Οὓς ἄν τις Ἰνδὸς εὖ τιθασεύων λέγοι,

Πῇ δὲ πρὸς αὐτοὺς τοὺς νομεῖς ἐπιτρὲχειν

Εἰς τὰς παλαιὰς ἐκτραπὲν κακουργίας.

Phile, Expos. de Eleph. l. 126, &c.

[148] Captain Yule, in his Narrative of an Embassy to Ava in 1855, records an illustration of this tendency of the elephant to sudden death; one newly captured, the process of taming which was exhibited to the British Envoy, “made vigorous resistance to the placing of a collar on its neck, and the people were proceeding to tighten it, when the elephant, which had lain down as if quite exhausted, reared suddenly on the hind quarters, and fell on its side—dead!” (P. 104.)

Mr. Strachan noticed the same liability of the elephants to sudden death from very slight causes; “if they fall,” he says, “at any time, though on plain ground, they either die immediately, or languish till they die; their great weight occasioning them so much hurt by the fall.” (Phil. Trans. A. D. 1701, vol. xxiii. p. 1052.)

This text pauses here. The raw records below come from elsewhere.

(** C4 as stated fails for a body whose [actionType] is present and empty: the
    handler reads the cache, registers a promise in the in-flight map, the
    fetcher schedules a write, and the answer is tagged MISS. *)
Lemma empty_actionType_counterexample :
  JS.prop Sample.emptyActionBody "actionType" = Some (JStr EmptyString)
  ∧ (∃ key, exec Sample.platform (initial ∅)
              (Arrive (Sample.storefrontRequest Sample.emptyActionBody) 0 0)
            = Some (addTask (initial ∅)
                      (AwaitCache (StorefrontRequest Sample.emptyActionBody) key 0)))
  ∧ (size ∘ inFlightRequests
       <$> run Sample.platform (initial ∅) (take 2 Sample.emptyActionRun)) = Some 1%nat
  ∧ (length ∘ scheduled
       <$> run Sample.platform (initial ∅) Sample.emptyActionRun) = Some 1%nat
  ∧ (run Sample.platform (initial ∅) Sample.emptyActionRun
       ≫= fun w => tasks w !! 0%nat
       ≫= fun t => match t with
                   | Finished r _ => header "X-Cache" r
                   | _ => None
                   end) = Some "MISS".
Proof.
  split; [reflexivity|]. split; [eexists; reflexivity|].
  split; [|split]; vm_compute; reflexivity.
Qed.

(* ===================================================================== *)
(** ** The worker's test suite, run on the model                          *)
(* ===================================================================== *)

(** should reject non-GET requests for product endpoint *)
Example suite_rejects_post :
  Suite.response ∅ [ Arrive Sample.wrongMethod Suite.now Suite.now ]
  = Some (createErrorResponse "Method not allowed" 405 Suite.now Suite.now).
Proof. reflexivity. Qed.

(** should reject requests with missing required fields *)
Example suite_rejects_missing_fields :
  status <$> Suite.response ∅ [ Arrive Suite.missingFields Suite.now Suite.now ]
  = Some 400%Z.
Proof. reflexivity. Qed.

(** should accept valid requests *)
Example suite_accepts_valid :
  (fun r => (status r, header "X-Cache" r))
    <$> Suite.response ∅
          [ Arrive Suite.valid Suite.now Suite.now; CacheRead 0 None Suite.now;
            OriginSettles 0 (Resolved 200 None (Ok (Suite.products "fresh-product")))
                          Suite.now;
            Resume 0 Suite.now ]
  = Some (200%Z, Some "MISS").
Proof. vm_compute. reflexivity. Qed.

(** should return cached response when available *)
Example suite_returns_cached :
  (fun r => (status r, header "X-Cache" r, body r))
    <$> Suite.response
          (Suite.store {| data := Suite.products "cached-product";
                          timestamp := Suite.now - 1000; etag := None |})
          [ Arrive Suite.valid Suite.now Suite.now; CacheRead 0 None Suite.now ]
  = Some (200%Z, Some "HIT", Some (JSON.stringify (Suite.products "cached-product"))).
Proof. vm_compute. reflexivity. Qed.

(** should fetch from origin when cache is stale *)
Example suite_refetches_stale :
  (fun w => (length (scheduled w),
             tasks w !! 0%nat ≫= fun t => match t with
                                          | Finished r _ => header "X-Cache" r
                                          | _ => None
                                          end))
    <$> run Sample.platform
          (initial (Suite.store {| data := Suite.products "stale-product";
                                   timestamp := Suite.now - 3700000; etag := None |}))
          [ Arrive Suite.valid Suite.now Suite.now; CacheRead 0 None Suite.now;
            OriginSettles 0 (Resolved 200 None (Ok (Suite.products "fresh-product")))
                          Suite.now;
            Resume 0 Suite.now ]
  = Some (1%nat, Some "MISS").
Proof. vm_compute. reflexivity. Qed.

(** should serve stale cache when origin fails *)
Example suite_serves_stale :
  (fun r => (status r, header "X-Cache" r, body r))
    <$> Suite.response
          (Suite.store {| data := Suite.products "stale-product";
                          timestamp := Suite.now - 3700000;
                          etag := Some "stale-etag" |})
          [ Arrive Suite.valid Suite.now Suite.now; CacheRead 0 None Suite.now;
            OriginSettles 0 (Rejected (newError "Origin timeout")) Suite.now;
            Resume 0 Suite.now ]
  = Some (200%Z, Some "STALE", Some (JSON.stringify (Suite.products "stale-product"))).
Proof. vm_compute. reflexivity. Qed.

(** should generate consistent cache keys for identical requests *)
Example suite_consistent_keys :
  Suite.cachedKey (Suite.withExclude "3,2,1") = Suite.cachedKey (Suite.withExclude "1,2,3")
  ∧ is_Some (Suite.cachedKey (Suite.withExclude "3,2,1")).
Proof. split; [reflexivity|by eexists]. Qed.

(* ===================================================================== *)
(** ** Further properties of the worker                                   *)
(* ===================================================================== *)

(** *** Key namespaces *)

(** X1.  The keys of the five generators never meet: whatever the digest and
    the requests, a key of one endpoint differs from a key of every other one,
    so requests of different endpoints never share a store entry or a promise
    of the in-flight map. *)
Theorem keys_of_different_endpoints_differ
    (P : Platform) (product : ProductRequestBody) (cart storefront upsell : Json)
    (shop productHandle : string) (cartKey storefrontKey upsellKey : string) :
  generateCartCacheKey P cart = Ok cartKey ->
  generateStorefrontCacheKey P storefront = Ok storefrontKey ->
  generateUpsellCacheKey P upsell = Ok upsellKey ->
  NoDup [ generateProductCacheKey P product; cartKey; storefrontKey; upsellKey;
          generateRecommendationsCacheKey P shop productHandle ].
Proof.
  unfold generateCartCacheKey, generateStorefrontCacheKey, generateUpsellCacheKey,
    generateProductCacheKey, generateRecommendationsCacheKey.
  intros Hc Hs Hu.
  destruct (cartKeyData cart); [|done].
  destruct (storefrontKeyData P storefront); [|done].
  destruct (upsellKeyItems P upsell); [|done].
  injection Hc as <-. injection Hs as <-. injection Hu as <-.
  repeat (apply NoDup_cons; split;
          [rewrite ?elem_of_cons, elem_of_nil; unfold String.app; simpl;
           intros H; repeat destruct H as [H|H]; discriminate || done|]).
  apply NoDup_nil_2.
Qed.

Lemma keys_of_different_endpoints_differ_witness :
  ∃ cartKey storefrontKey upsellKey,
    NoDup [ generateProductCacheKey Sample.platform Sample.parsedProduct;
            cartKey; storefrontKey; upsellKey;
            generateRecommendationsCacheKey Sample.platform "s.myshopify.com" "mug" ].
Proof.
  eexists _, _, _.
  apply (keys_of_different_endpoints_differ Sample.platform Sample.parsedProduct
           Sample.cartBody Sample.storefrontBodyA More.upsellBody
           "s.myshopify.com" "mug"); reflexivity.
Defined.

(** *** Strings: further lemmas *)

Lemma app_cons a (s t : string) : String a s +:+ t = String a (s +:+ t).
Proof. reflexivity. Qed.

Lemma app_empty (t : string) : EmptyString +:+ t = t.
Proof. reflexivity. Qed.

Lemma startsWith_app (p s : string) : Str.startsWith p (p +:+ s) = true.
Proof.
  induction p as [|a p IH]; [done|].
  rewrite app_cons. simpl. by rewrite Ascii.eqb_refl.
Qed.

Lemma includes_startsWith (needle s : string) :
  Str.startsWith needle s = true -> Str.includes needle s = true.
Proof. intros H. destruct s; simpl; by rewrite H. Qed.

Lemma includes_app (needle before after : string) :
  Str.includes needle (before +:+ needle +:+ after) = true.
Proof.
  induction before as [|a before IH].
  - rewrite app_empty. apply includes_startsWith, startsWith_app.
  - rewrite app_cons. cbn [Str.includes]. rewrite IH. by destruct (Str.startsWith _ _).
Qed.

(** *** The fetchers when the origin answers *)

Lemma settle_fetchFor c key stale start outcome now :
  Str.isEmpty key = false ->
  writesBack c = true ->
  settle (fetchFor c key stale start) outcome now
  = afterFetch (timeoutMessage (producer c key)) (hardTtl (endpointOf c)) MISS (Some key)
               stale start outcome now.
Proof.
  intros Hkey Hw. destruct c; try done.
  unfold settle, fetchFor, fetchStorefrontFromOrigin. simpl in *. by rewrite Hkey, Hw.
Qed.

(** X2.  Write-back and read-back.  When the origin answers a cacheable request
    with a 2xx status and a JSON body, the fetcher schedules exactly one write,
    under the request's key, with the endpoint's TTL.  Once that write has
    landed, a request with the same key that reads the store before the TTL is
    over and within one hour of the fetch is answered HIT with the body and the
    ETag of the MISS response, and calls no fetcher.  (A key is never empty:
    it begins with the prefix of its endpoint.) *)
Theorem miss_then_hit
    (P : Platform) (c c' : Cacheable) (key : string) (stale : option CachedResponse)
    (start : Z) (code : Z) (etagHeader : option HeaderValue) (payload : Json)
    (fetched : Z) :
  Str.isEmpty key = false ->
  writesBack c = true ->
  responseOk code = true ->
  ∃ miss p,
    settle (fetchFor c key stale start) (Resolved code etagHeader (Ok payload)) fetched
    = (Ok miss, [p])
    ∧ header "X-Cache" miss = Some "MISS"
    ∧ putKey p = key
    ∧ expirationTtl p = hardTtl (endpointOf c)
    ∧ ∀ (w : Worker) (cache : gmap string KvEntry) (i : nat) (landed start' now : Z),
        CACHE w = kvPut cache p landed ->
        tasks w !! i = Some (AwaitCache c' key start') ->
        (now < landed + hardTtl (endpointOf c) * 1000)%Z ->
        (now - fetched ≤ 60 * 60 * 1000)%Z ->
        ∃ hit, exec P w (CacheRead i None now) = Some (setTask w i (Finished hit None))
               ∧ status hit = 200%Z
               ∧ header "X-Cache" hit = Some "HIT"
               ∧ body hit = body miss
               ∧ header "ETag" hit = header "ETag" miss.
Proof.
  intros Hkey Hw Hok.
  rewrite (settle_fetchFor _ _ _ _ _ _ Hkey Hw),
    (afterFetch_success _ _ _ _ _ _ _ _ _ _ Hok).
  eexists _, _. split; [done|]. split; [done|]. split; [done|]. split; [done|].
  intros w cache i landed start' now Hcache Htask Hlive Hage.
  eexists. split.
  - cbn [exec]. rewrite Htask, Hcache. unfold cacheGet, kvGet, kvPut.
    cbn [putKey putValue expirationTtl]. rewrite lookup_insert_eq.
    cbn [kvExpires kvValue]. apply Z.ltb_lt in Hlive. rewrite Hlive.
    cbn [getCachedResponse]. unfold afterCacheRead.
    rewrite (proj2 (isStale_false now _)) by done. cbn [negb data etag].
    rewrite createSuccessResponse_fresh. done.
  - done.
Qed.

[149] A correspondent informs me that on the Malabar coast of India, the elephant, when employed in dragging stones, moves them by means of a rope, which he either draws with his forehead, or manages by seizing it in his teeth.

[150] “Here the trees were large and handsome, but not strong enough to resist the inconceivable strength of the mighty monarch of these forests; almost every tree had half its branches broken short by them, and at every hundred yards I came upon entire trees, and these, the largest in the forest, uprooted clean out of the ground, and broken short across their stems.” (A Hunter’s Life in South Africa. By R. Gordon Cumming, vol.ii. p.305.) “Spreading out from one another, they smash and destroy all the finest trees in the forest which happen to be in their course.... I have rode through forests where the trees thus broken lay so thick across one another, that it was almost impossible to ride through the districts.” (Ibid. p.310.)

Mr. Gordon Cumming does not name the trees which he saw thus “uprooted” and “broken across,” nor has he given any idea of their size and weight; but Major Denham, who observed like traces of the elephant in Africa, saw only small trees overthrown by them; and Mr. Pringle, who had an opportunity of observing similar practices of the animals in the neutral territory of the Eastern frontier of the Cape of Good Hope, describes their ravages as being confined to the mimosas, “immense numbers of which had been torn out of the ground, and placed in an inverted position, in order to enable the animals to browse at their ease on the soft and juicy roots, which form a favourite part of their food. Many of the larger mimosas had resisted all their efforts; and indeed it is only after heavy rain, when the soil is soft and loose, that they ever successfully attempt this operation.” (Pringle’s Sketches of South Africa.) Sir S. Baker, whose observation confirms my own, as to the limited dimensions of the trees overthrown by elephants in Ceylon, says that in the vicinity of the White Nile, where the principal food of the elephant is the mimosa, he saw trees uprooted by them, which measured 30 feet high and 4 feet 6 inches in diameter. But he is “convinced that no single elephant could have overturned them; and the natives assured him that they mutually assist one another, and that several engage together in the work of overthrowing a large tree; the powerful tushes of some being applied as crowbars in the roots while others pull at the branches their trunks.” (The Albert Nyanz vol. i. p. 276.)

[151] Menageries, etc. “The Elephant,” vol. ii. p. 23.